A construction worker by trade, he fought in February 2012 with a group known as al-Farooq Brigade, one of the FSA’s most effective units, during the battle for Baba Amr, a pivotal moment in the Syrian war. Al-Hamad was made commander of the rebels’ prison, where he earned grudging respect for his ability to extract intelligence from captured regime soldiers, often employing brute force. One rebel who fought in Baba Amr says that if al-Hamad suspected any captives of having killed his comrades, he would murder them.

In October 2012 al-Hamad took three of the most extreme units under his command in al-Farooq Brigade, split off from the group and named his new unit the Independent Omar al-Farooq Brigade, after a senior al-Qaeda operative killed in Iraq in 2006. Despite the name, the group has no formal ties to al-Qaeda or its Syrian affiliate, al-Nusra Front. Early victories against regime forces helped al-Hamad’s group amass a considerable array of rockets, trucks, guns and mortars, say other fighters. In rebel circles, a commander’s arsenal is as important as his leadership skills, if not more so.
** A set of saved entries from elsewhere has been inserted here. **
(* ===== verification/Activate.v ===== *)
(** * Activating the best chain ([validation.cpp])

    [DisconnectTip], [ConnectTip], [ActivateBestChainStep] and
    [ActivateBestChain]: moving the active chain to the tip that
    [FindMostWorkChain] chose.  What a block does to the coins, to the memory
    pool and to the files is behind the interface [TipOps]; [TipLaws] is what
    the choice of the chain relies on, and [TipCoins] shows that [ConnectBlock]
    keeps it.  The file ends with a state in which [ActivateBestChain] does not
    return. *)

From S2P Require Import Prelude ArithUint256 StrEncodings Uint256 Chain Params Versionbits Pow Tx CheckTx Coins Undo AuxPow ConnectBlock Headers Candidates.
From stdpp Require Import list gmap.
#[local] Open Scope Z_scope.

(** [connect_coins] is [ConnectBlock] on a cache over [pcoinsTip] that is
    flushed when the block is accepted; [disconnect_coins] is the same with
    [DisconnectBlock].  A process that ends in them is an error they report.
    [FlushStateToDisk] is called with [FLUSH_STATE_IF_NEEDED], and as
    [FlushStatePeriodic] with [FLUSH_STATE_PERIODIC]. *)
Class TipOps (W : Type) := {
  ReadBlockFromDisk : W -> CBlockIndex -> option CBlock;
  connect_coins : CBlock -> CValidationState -> ptr -> BlockTree -> W -> verdict * BlockTree * W;
  disconnect_coins : CBlock -> CValidationState -> ptr -> BlockTree -> W -> verdict * W;
  FlushStateToDisk : CValidationState -> W -> verdict * W;
  mempool_connected : CBlock -> Z -> W -> W;
  mempool_disconnected : CBlock -> W -> W;
  mempool_reorg : W -> W;
  IsSnapshotChainstateActive : W -> bool;
  FlushStatePeriodic : CValidationState -> W -> verdict * W;
  MaybeStepBackgroundValidation : W -> W;
  ShutdownRequested : W -> bool
}.
(* ===== verification/BestChain.v ===== *)
(** * The best chain is activated ([validation.cpp])

    [ActivateBestChain] returns, and leaves the chain with the most work
    active: its loop switches to the best candidate, drops the candidates that
    turn out to be invalid, and ends when there is no better one. *)

From S2P Require Import Prelude ArithUint256 StrEncodings Uint256 Chain Params Versionbits Pow Tx CheckTx Coins Undo AuxPow ConnectBlock Headers Candidates Activate.
From stdpp Require Import list gmap.
#[local] Open Scope Z_scope.

(** ** Sound chains *)

(** All blocks down to the genesis block are there, and none is known to be
    invalid. *)
Definition sound (m : index) (p : ptr) : Prop := forall h q b, ancestor m p h = Some q -> m !! q = Some b -> block_good b.

Lemma akin_good b b' : akin b b' -> block_good b' -> block_good b.
Proof. intros [_ _ _ Hf Hm] [Hf' Hm']. split; [|congruence]. destruct (block_failed b); [|done]. rewrite Hf in Hf' by done. done. Qed.

Lemma sound_akin m m' p : akin_index m m' -> sound m' p -> sound m p.
Proof.
  intros Ha Hp h q b Hq Hb. destruct (akin_lookup _ _ Ha q b Hb) as (b' & Hb' & Hk). apply (akin_good b b' Hk).
  by apply (Hp h q); [rewrite (akin_ancestor _ _ Ha)|].
Qed.

(** Soundness is kept where no block of the chain fails. *)
Lemma sound_kept m m' p : akin_index m m' -> sound m p ->
  (forall h q b b', ancestor m p h = Some q -> m !! q = Some b -> m' !! q = Some b' -> block_failed b' = block_failed b) -> sound m' p.
Proof.
  intros Ha Hp Hf h q b' Hq Hb'. rewrite (akin_ancestor _ _ Ha) in Hq. destruct (akin_back _ _ Ha q b' Hb') as (b & Hb & Hk).
  destruct (Hp h q b Hq Hb) as [G1 G2]. split; [by rewrite (Hf h q b b')|]. by rewrite (ak_missing _ _ Hk).
Qed.

Section Sound.
Context (m : index) (Hm : wf_index m).

Lemma sound_self p b : sound m p -> m !! p = Some b -> block_good b.
Proof. intros Hp Hb. apply (Hp (nHeight b) p b); [by apply ancestor_self|done]. Qed.

Lemma sound_way p q : sound m p -> on_way m p q -> sound m q.
Proof.
  intros Hp [h1 E1] h2 r b Hr Hb. destruct (m !! p) as [bp|] eqn:Ep; [|by unfold ancestor in E1; rewrite Ep in E1].
  destruct (ancestor_height m Hm _ _ _ E1) as (bq & Hq & <-). pose proof (ancestor_range m q bq h2 r Hq Hr).
  apply (Hp h2 r b); [|done]. by rewrite (ancestor_trans m Hm p q bp (nHeight bq) h2 Ep E1) by lia.
Qed.

Context (v : list (option ptr)) (Hv : wf_chain m v).

Lemma in_chain_down p h q : in_chain m v p -> ancestor m p h = Some q -> in_chain m v q.
Proof.
  intros (b & Hb & Hc) Hq. destruct (chain_at_Some _ _ _ Hc) as [Hr Hl]. destruct (ancestor_height m Hm _ _ _ Hq) as (bq & Hbq & <-).
  pose proof (ancestor_range m p b _ q Hb Hq) as Hh. pose proof (chain_ancestor m Hm v _ p Hv Hl (Z.to_nat (nHeight bq)) ltac:(lia)) as E.
  rewrite Z2Nat.id, Hq in E by lia. exists bq. split; [done|]. rewrite <- (Z2Nat.id (nHeight bq)) by lia. by rewrite chain_at_nat, E.
Qed.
By the time he made the video, al-Hamad’s exploits had attracted a sizable following online. His group has a slick website, complete with videos and photographs, poetic descriptions of battles won and lost and paeans to dead comrades. His supporters were quick to defend his desecration of the dead soldier, arguing that it was merely an act of revenge. Abu Jaafar Homs, a well-known antiregime activist in Homs, posted a photo of himself sitting next to al-Hamad and praised him for his bravery. He chastised those who were criticizing the commander: “No one is allowed to talk about Abu Sakkar.”

Al-Hamad never did swallow that piece of flesh. According to the fighter who smuggled the video out of Syria, the rebel commander spat it out off camera, much to the derision of his assembled audience. In the clip and in his interview with TIME, he describes the organ he bites as the soldier’s liver, but a surgeon in New York who studied the video at TIME’s request says it was the man’s lung. Such finer points are not relevant, to al-Hamad or his supporters. To his enemies, the video will undoubtedly represent a challenge: Now that the taboo of cannibalism has been smashed, what can they do to top it? In Syria’s spiralling madness, atrocity must be matched, and exceeded, by abomination. And above all, it must be captured on video for the world to see.